Start of RECORD EXCERPTS
(** * rrweb: mutation capture and incremental replay

    A shallow embedding of the two halves of rrweb that the specification
    calls the core:

    - [MutationBuffer] ([packages/rrweb/src/record/mutation.ts]): the
      capture-side buffer that classifies mutation records and emits one
      delta per observation cycle;
    - [Replayer.applyMutation] and the [Flush] handler
      ([packages/rrweb/src/replay/index.ts]): the replay-side applier with
      its virtual parents and side caches.

    The browser is the environment of both halves.  It is modelled by a
    forest of node handles (the DOM trees, attached or not) and a finite map
    from handles to node data.  Host operations follow the DOM standard on
    the points the code relies on: [removeChild] and [insertBefore] raise
    [NotFoundError], insertion raises [HierarchyRequestError] on a cycle or
    a parent that cannot hold children, [setAttribute] raises
    [InvalidCharacterError] on a malformed name, element-only members raise
    a [TypeError] on other nodes, and an element that leaves the document
    loses its scroll offsets and the rules inserted in its style sheet. *)

From Stdlib Require Import ZArith List String Ascii Bool Lia Arith.
From stdpp Require Import base option gmap strings.
Import ListNotations.
Open Scope Z_scope.
Open Scope string_scope.
Open Scope list_scope.

(** ** Trees of node handles *)

Module Dom.

Definition handle := nat.

#[warnings="-register-all"]
Inductive tree := T (h : handle) (kids : list tree).

Definition forest := list tree.

Definition root (t : tree) : handle := match t with T h _ => h end.

Definition children (t : tree) : list tree := match t with T _ ks => ks end.

Definition find_map {A B : Type} (f : A -> option B) : list A -> option B :=
  fix go (l : list A) : option B :=
    match l with
    | [] => None
    | a :: r => match f a with Some b => Some b | None => go r end
    end.

Fixpoint handles (t : tree) : list handle :=
  match t with T h ks => h :: flat_map handles ks end.

Definition fhandles (f : forest) : list handle := flat_map handles f.
(** C5: [lookup] returns one string per weighted transduction of the
    engine, in the engine's order and without dropping duplicates: the
    concatenation of those symbols of the transduction that are neither
    the empty string nor a flag diacritic, in their order.  Each string is
    the concatenation of a subsequence of the raw symbols that holds no
    empty symbol and no flag diacritic and misses no other symbol. *)
Theorem lookup_flat_strings (self : TransducerFile) (input : string) :
  lookup self input =
    map (fun r =>
           join (List.filter
                   (fun x => negb (String.eqb x "") && negb (is_diacritic x))
                   (snd r)))
        (hfst_lookup (transducer self) (as_fst_input (InStr input)) (cutoff self))
  /\ length (lookup self input) =
     length (hfst_lookup (transducer self) (as_fst_input (InStr input)) (cutoff self))
  /\ Forall2
       (fun s raw =>
          exists out,
            s = join out
            /\ sublist out (snd raw)
            /\ List.Forall (fun x => x <> "" /\ is_diacritic x = false) out
            /\ (forall x, In x (snd raw) -> x <> "" -> is_diacritic x = false ->
                          In x out))
       (lookup self input)
       (hfst_lookup (transducer self) (as_fst_input (InStr input)) (cutoff self)).
Proof.
  assert (Heq : lookup self input =
    map (fun r => join (filter_symbols (snd r)))
        (hfst_lookup (transducer self) (as_fst_input (InStr input)) (cutoff self))).
  { unfold lookup, lookup_symbols.
    rewrite weighted_lookup_full_analysis_no_generator.
    unfold _weighted_lookup. rewrite !map_map. reflexivity. }
  split; [exact Heq|].
  split; [rewrite Heq; apply length_map|].
  rewrite Heq. clear Heq.
  induction (hfst_lookup (transducer self) (as_fst_input (InStr input)) (cutoff self))
    as [|r raw IH]; simpl; [constructor|].
  constructor; [|exact IH].
  exists (filter_symbols (snd r)).
  split; [reflexivity|]. split; [apply filter_symbols_sublist|]. split.
  - apply List.Forall_forall. intros x Hx. now apply filter_symbols_elem in Hx.
  - intros x Hx Hne Hd. apply filter_symbols_elem. auto.
Qed.
(** X6.  The user-quota fetch consults its client for the user list and
    then once per listed user, and for nothing else: two clients that
    answer those requests alike give the same result. *)
Theorem user_quota_fetch_is_local `{Library} (client client' : nat -> Client) (rgwURL : URL)
    (users : list string) :
  getUserList client rgwURL = Ok users ->
  (forall k u, (k <= length users)%nat -> client k u = client' k u) ->
  getCephUserQuotaStats client' rgwURL = getCephUserQuotaStats client rgwURL.
Proof.
  intros Hl Hagree. unfold getCephUserQuotaStats.
  rewrite <- (getUserList_ext client client' rgwURL) by (intros u; apply Hagree; lia).
  rewrite Hl. simpl. symmetry. apply userQuotaLoop_ext.
  intros i u Hi. apply Hagree. simpl. lia.
Qed.

(** Two clients that differ from the seventh request on. *)
Lemma user_quota_fetch_is_local_witness :
  let script := [Fixture.ok "five users"; Fixture.ok "on"; Fixture.ok "off"; Fixture.ok "on";
                 Fixture.ok "on"; Fixture.ok "off"] in
  @getCephUserQuotaStats Fixture.lib (Fixture.scripted (script ++ [Fixture.ok "on"]))
     Fixture.rgwURL
  = @getCephUserQuotaStats Fixture.lib (Fixture.scripted script) Fixture.rgwURL.
Proof.
  intros script.
  apply (@user_quota_fetch_is_local Fixture.lib _ _ Fixture.rgwURL Fixture.fiveUsers).
  - reflexivity.
  - intros k u Hk. simpl in Hk. unfold Fixture.scripted.
    do 6 (destruct k as [|k]; [reflexivity|]). lia.
Defined.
End of RECORD EXCERPTS
ASSIGNMENT -
Count the lines in the material containing the string "input", and state the number with nothing added.

ANSWER TO THE PROBLEM -
10